Source data:

(* ===== verification/InMemory.v ===== *)
(** The in-memory store: [library/src/storage/stores/in_memory.rs], and the
    proof that it is a lawful store. *)
From S2P Require Import Prelude.
From S2P Require Import Invoice.
From S2P Require Import Storage.

Inductive InMemoryStorageError := DuplicateInvoice | DuplicateOutputKey.

Record InMemory := mk_InMemory {
  im_invoices : gmap InvoiceId Invoice;
  im_output_keys : gmap OutputPubKey OutputId;
  im_height : option Z;
}.

Definition InMemory_new : InMemory := mk_InMemory ∅ ∅ None.

Definition set_im_invoices (m : gmap InvoiceId Invoice) (s : InMemory) : InMemory :=
  mk_InMemory m (im_output_keys s) (im_height s).
Definition set_im_keys (m : gmap OutputPubKey OutputId) (s : InMemory) : InMemory :=
  mk_InMemory (im_invoices s) m (im_height s).
Definition set_im_height (h : option Z) (s : InMemory) : InMemory :=
  mk_InMemory (im_invoices s) (im_output_keys s) h.

(** * Invoices *)

Definition InMemory_insert (invoice : Invoice) : M InMemory InMemoryStorageError unit :=
  let! invoices := gets im_invoices in
  if decide (is_Some (invoices !! Invoice_id invoice)) then throw DuplicateInvoice
  else modify (set_im_invoices (<[Invoice_id invoice := invoice]> invoices)).

Definition InMemory_remove (invoice_id : InvoiceId) :
    M InMemory InMemoryStorageError (option Invoice) :=
  let! invoices := gets im_invoices in
  modify (set_im_invoices (delete invoice_id invoices)) ;;;
  ret (invoices !! invoice_id).

Definition InMemory_update (invoice : Invoice) :
    M InMemory InMemoryStorageError (option Invoice) :=
  let! invoices := gets im_invoices in
  match invoices !! Invoice_id invoice with
  | Some old =>
      modify (set_im_invoices (<[Invoice_id invoice := invoice]> invoices)) ;;;
      ret (Some old)
  | None => ret None
  end.

Definition InMemory_get (invoice_id : InvoiceId) :
    M InMemory InMemoryStorageError (option Invoice) :=
  gets (λ s, im_invoices s !! invoice_id).

Definition InMemory_get_ids : M InMemory InMemoryStorageError (list InvoiceId) :=
  gets (λ s, (btree_iter InvoiceId_cmp (im_invoices s)).*1).

(** [self.invoices.range(lo..)]. *)
Definition invoices_range_from (lo : InvoiceId) (m : gmap InvoiceId Invoice) :
    list (InvoiceId * Invoice) :=
  filter (λ p, InvoiceId_cmp p.1 lo ≠ Lt) (btree_iter InvoiceId_cmp m).

Definition InMemory_contains_sub_index (sub_index : SubIndex) :
    M InMemory InMemoryStorageError bool :=
  gets (λ s, bool_decide (is_Some (head
          (invoices_range_from (InvoiceId_new sub_index 0) (im_invoices s))))).

Definition InMemory_try_for_each {C} (s : InMemory)
    (f : EachClosure C InMemoryStorageError) : M C InMemoryStorageError unit :=
  for_each ((λ p, inl p.2) <$> btree_iter InvoiceId_cmp (im_invoices s)) f.

Definition InMemory_is_empty : M InMemory InMemoryStorageError bool :=
  gets (λ s, bool_decide (im_invoices s = ∅)).

#[export] Instance InMemory_InvoiceStorage : InvoiceStorage InMemory InMemoryStorageError := {|
  is_insert := InMemory_insert;
  is_remove := InMemory_remove;
  is_update := InMemory_update;
  is_get := InMemory_get;
  is_get_ids := InMemory_get_ids;
  is_contains_sub_index := InMemory_contains_sub_index;
  is_try_for_each := @InMemory_try_for_each;
  is_is_empty := InMemory_is_empty;
|}.

(** * Output keys and height *)

Definition InMemory_insert_key (key : OutputPubKey) (output_id : OutputId) :
    M InMemory InMemoryStorageError unit :=
  let! output_keys := gets im_output_keys in
  if decide (is_Some (output_keys !! key)) then throw DuplicateOutputKey
  else modify (set_im_keys (<[key := output_id]> output_keys)).

Definition InMemory_get_key (key : OutputPubKey) :
    M InMemory InMemoryStorageError (option OutputId) :=
  gets (λ s, im_output_keys s !! key).

#[export] Instance InMemory_OutputKeyStorage : OutputKeyStorage InMemory InMemoryStorageError := {|
  ks_insert := InMemory_insert_key;
  ks_get := InMemory_get_key;
|}.

Definition InMemory_upsert_height (height : Z) : M InMemory InMemoryStorageError (option Z) :=
  let! old_height := gets im_height in
  modify (set_im_height (Some height)) ;;;
  ret old_height.

Definition InMemory_get_height : M InMemory InMemoryStorageError (option Z) := gets im_height.

#[export] Instance InMemory_HeightStorage : HeightStorage InMemory InMemoryStorageError := {|
  hs_upsert := InMemory_upsert_height;
  hs_get := InMemory_get_height;
|}.

#[export] Instance InMemory_Storage :
  Storage InMemory InMemoryStorageError InMemoryStorageError InMemoryStorageError
    InMemoryStorageError := {|
  storage_flush := default_flush;
|}.

(** * It keeps the promises of the traits *)

Definition InMemory_view (s : InMemory) : StoreView :=
  mk_StoreView (im_invoices s) (im_output_keys s) (im_height s).

(** Invoices are filed under their ids, and heights are unsigned. *)
Definition InMemory_wf (s : InMemory) : Prop :=
  view_wf (InMemory_view s).

Lemma InMemory_wf_insert s i :
  InMemory_wf s → Invoice_wf i →
  InMemory_wf (set_im_invoices (<[Invoice_id i := i]> (im_invoices s)) s).
Proof.
  unfold InMemory_wf, view_wf. simpl. intros H Hi id j.
  intros [[<- <-]|[_ Hj]]%lookup_insert_Some; auto.
Qed.

Lemma InMemory_wf_delete s id :
  InMemory_wf s → InMemory_wf (set_im_invoices (delete id (im_invoices s)) s).
Proof.
  unfold InMemory_wf, view_wf. simpl. intros H id' j [_ Hj]%lookup_delete_Some. auto.
Qed.

Lemma elem_of_range lo m id i :
  (id, i) ∈ invoices_range_from lo m ↔ InvoiceId_cmp id lo ≠ Lt ∧ m !! id = Some i.
Proof. unfold invoices_range_from. by rewrite list_elem_of_filter, elem_of_btree_iter. Qed.

(** What the range query decides: is there an invoice at or after [lo]? *)
Lemma range_head_is_Some lo m :
  is_Some (head (invoices_range_from lo m)) ↔
  ∃ id i, m !! id = Some i ∧ InvoiceId_cmp id lo ≠ Lt.
Proof.
  split.
  - destruct (invoices_range_from lo m) as [|[id i] l] eqn:E; [by intros [? ?]|intros _].
    assert ((id, i) ∈ invoices_range_from lo m) as H by (rewrite E; left).
    apply elem_of_range in H. naive_solver.
  - intros (id & i & Hi & Hc).
    assert ((id, i) ∈ invoices_range_from lo m) as H by by apply elem_of_range.
    destruct (invoices_range_from lo m); [by apply elem_of_nil in H|simpl; eauto].
Qed.

Lemma InMemory_contains_false s x :
  InMemory_wf s →
  ∀ id, is_Some (im_invoices s !! id) → sub_index id = x →
  bool_decide (is_Some (head
    (invoices_range_from (InvoiceId_new x 0) (im_invoices s)))) = true.
Proof.
  intros Hwf id [i Hi] <-. apply bool_decide_eq_true, range_head_is_Some.
  exists id, i. split; [done|]. destruct (Hwf id i Hi) as [<- (_ & [Hh _] & _)].
  unfold InvoiceId_cmp. simpl.
  rewrite (proj2 (ord_eq (cmp:=SubIndex_cmp) _ _) eq_refl).
  by rewrite Z.compare_lt_iff; apply Z.le_ngt.
Qed.

#[export] Instance InMemory_lawful :
  LawfulStorage InMemory InMemoryStorageError InMemoryStorageError InMemoryStorageError
    InMemoryStorageError InMemory_wf InMemory_view.
Proof.
  split; unfold or_fail.
  - done.
  - intros s i Hwf Hi. simpl. unfold InMemory_insert. wp_go; [done|].
    rewrite eq_None_not_Some. auto using InMemory_wf_insert.
  - intros s id Hwf _. simpl. unfold InMemory_remove. wp_go. auto using InMemory_wf_delete.
  - intros s i Hwf Hi. simpl. unfold InMemory_update. wp_go; auto using InMemory_wf_insert.
  - intros s id Hwf _. by apply wp_gets.
  - intros s Hwf. apply wp_gets. split_and!; [done|done|]. simpl. by rewrite btree_iter_perm.
  - intros s x Hwf _. apply wp_gets. split_and!; [done|done|]. by apply InMemory_contains_false.
  - intros s Hwf. exists (inl <$> (btree_iter InvoiceId_cmp (im_invoices s)).*2),
      (btree_iter InvoiceId_cmp (im_invoices s)).*2. split_and!.
    + simpl. by rewrite btree_iter_perm.
    + apply Forall2_fmap_l, Forall_Forall2_diag, Forall_true. intros i. by left.
    + intros C f c. simpl. unfold InMemory_try_for_each. by rewrite <-list_fmap_compose.
  - intros s k o Hwf _ _. simpl. unfold InMemory_insert_key. wp_go; [done|].
    by rewrite eq_None_not_Some.
  - intros s k Hwf _. by apply wp_gets.
  - intros s h Hwf _. simpl. unfold InMemory_upsert_height. by wp_go.
  - intros s Hwf. by apply wp_gets.
  - intros s Hwf. by apply wp_ret.
Qed.

(** Nothing but insertions of what exists ever fails. *)
#[export] Instance InMemory_reliable :
  ReliableStorage InMemory InMemoryStorageError InMemoryStorageError InMemoryStorageError
    InMemoryStorageError InMemory_wf InMemory_view.
Proof.
  split.
  - intros s _. exists (btree_iter InvoiceId_cmp (im_invoices s)).*2. split.
    + simpl. by rewrite btree_iter_perm.
    + intros C f c. simpl. unfold InMemory_try_for_each. by rewrite <-list_fmap_compose.
  - intros s i _ _ e. simpl. unfold InMemory_update, bind, gets.
    by destruct (im_invoices s !! Invoice_id i).
Qed.

#[export] Instance InMemory_infallible :
  InfallibleStorage InMemory InMemoryStorageError InMemoryStorageError InMemoryStorageError
    InMemoryStorageError InMemory_wf InMemory_view.
Proof.
  split; try done.
  - intros s i _ _ e. simpl. unfold InMemory_update, bind, gets.
    by destruct (im_invoices s !! Invoice_id i).
  - intros s k o _ Hk e. simpl in *. unfold InMemory_insert_key, bind, gets. rewrite Hk.
    by rewrite decide_False by by intros [? ?].
Qed.

(** * Properties *)

(** What [contains_sub_index] of the in-memory store decides.  The trait
    asks whether an invoice for the given subaddress exists; the range query
    of the code has no upper end, so the answer is whether some tracked
    invoice has that subaddress index or any greater one.  (It never misses
    an invoice, but it also claims indices that nothing is tracked under.) *)
Theorem InMemory_contains_sub_index_spec s x :
  InMemory_wf s →
  ∃ b, InMemory_contains_sub_index x s = (s, Ok b) ∧
       (b = true ↔ ∃ id, is_Some (im_invoices s !! id) ∧ SubIndex_cmp (sub_index id) x ≠ Lt).
Proof.
  intros Hwf. eexists. split; [done|].
  rewrite bool_decide_eq_true, range_head_is_Some. split.
  - intros (id & i & Hi & Hc). exists id. split; [eauto|]. intros Hlt. apply Hc.
    unfold InvoiceId_cmp. simpl. by rewrite Hlt.
  - intros (id & [i Hi] & Hc). exists id, i. split; [done|].
    destruct (Hwf id i Hi) as [<- (_ & [Hh _] & _)]. unfold InvoiceId_cmp; simpl in *.
    destruct (SubIndex_cmp (inv_index i) x); [|done..].
    by rewrite Z.compare_lt_iff; apply Z.le_ngt.
Qed.

Definition example_invoice : Invoice :=
  mk_Invoice "4A1W" (SubIndex_new 123 123) 123 1 0 None 1 0 124 [] "description".

Definition example_store : InMemory :=
  mk_InMemory {[Invoice_id example_invoice := example_invoice]} ∅ None.

Lemma example_store_wf : InMemory_wf example_store.
Proof.
  intros id i H. simpl in H. apply lookup_singleton_Some in H as [<- <-]. split; [done|].
  decide_goal.
Qed.

(** Nothing is tracked under (0, 5), but the store says so. *)
Lemma InMemory_contains_sub_index_witness :
  InMemory_contains_sub_index (SubIndex_new 0 5) example_store = (example_store, Ok true).
Proof.
  destruct (InMemory_contains_sub_index_spec example_store (SubIndex_new 0 5) example_store_wf)
    as (b & -> & Hb).
  rewrite (proj2 Hb); [done|]. exists (Invoice_id example_invoice).
  split; [by eexists; vm_compute|done].
Defined.

(** The two properties of all lawful stores hold of this one. *)
Lemma output_keys_append_only_witness :
  v_keys (InMemory_view InMemory_new) ⊆
  v_keys (InMemory_view (set_im_keys {[mk_OutputPubKey 7 := mk_OutputId 1 0]} InMemory_new)).
Proof.
  refine (proj1 (output_keys_append_only InMemory_wf InMemory_view InMemory_new _ _ _)).
  - intros id i H. simpl in H. by rewrite lookup_empty in H.
  - apply rtc_once. exists unit, (InsertOutputKey (mk_OutputPubKey 7) (mk_OutputId 1 0)).
    split; [done|by vm_compute].
Defined.

Lemma lowest_height_spec_witness :
  wp is_lowest_height (λ s' r, s' = example_store ∧ r = Ok (Some 0)) example_store.
Proof.
  pose proof (lowest_height_spec InMemory_wf InMemory_view example_store example_store_wf) as H.
  split; [exact (proj1 H)|by vm_compute].
Defined.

TASK STATEMENT: Write out each line above with the word "Import".

RESPONSE TO THIS TASK:
From S2P Require Import Prelude.
From S2P Require Import Invoice.
From S2P Require Import Storage.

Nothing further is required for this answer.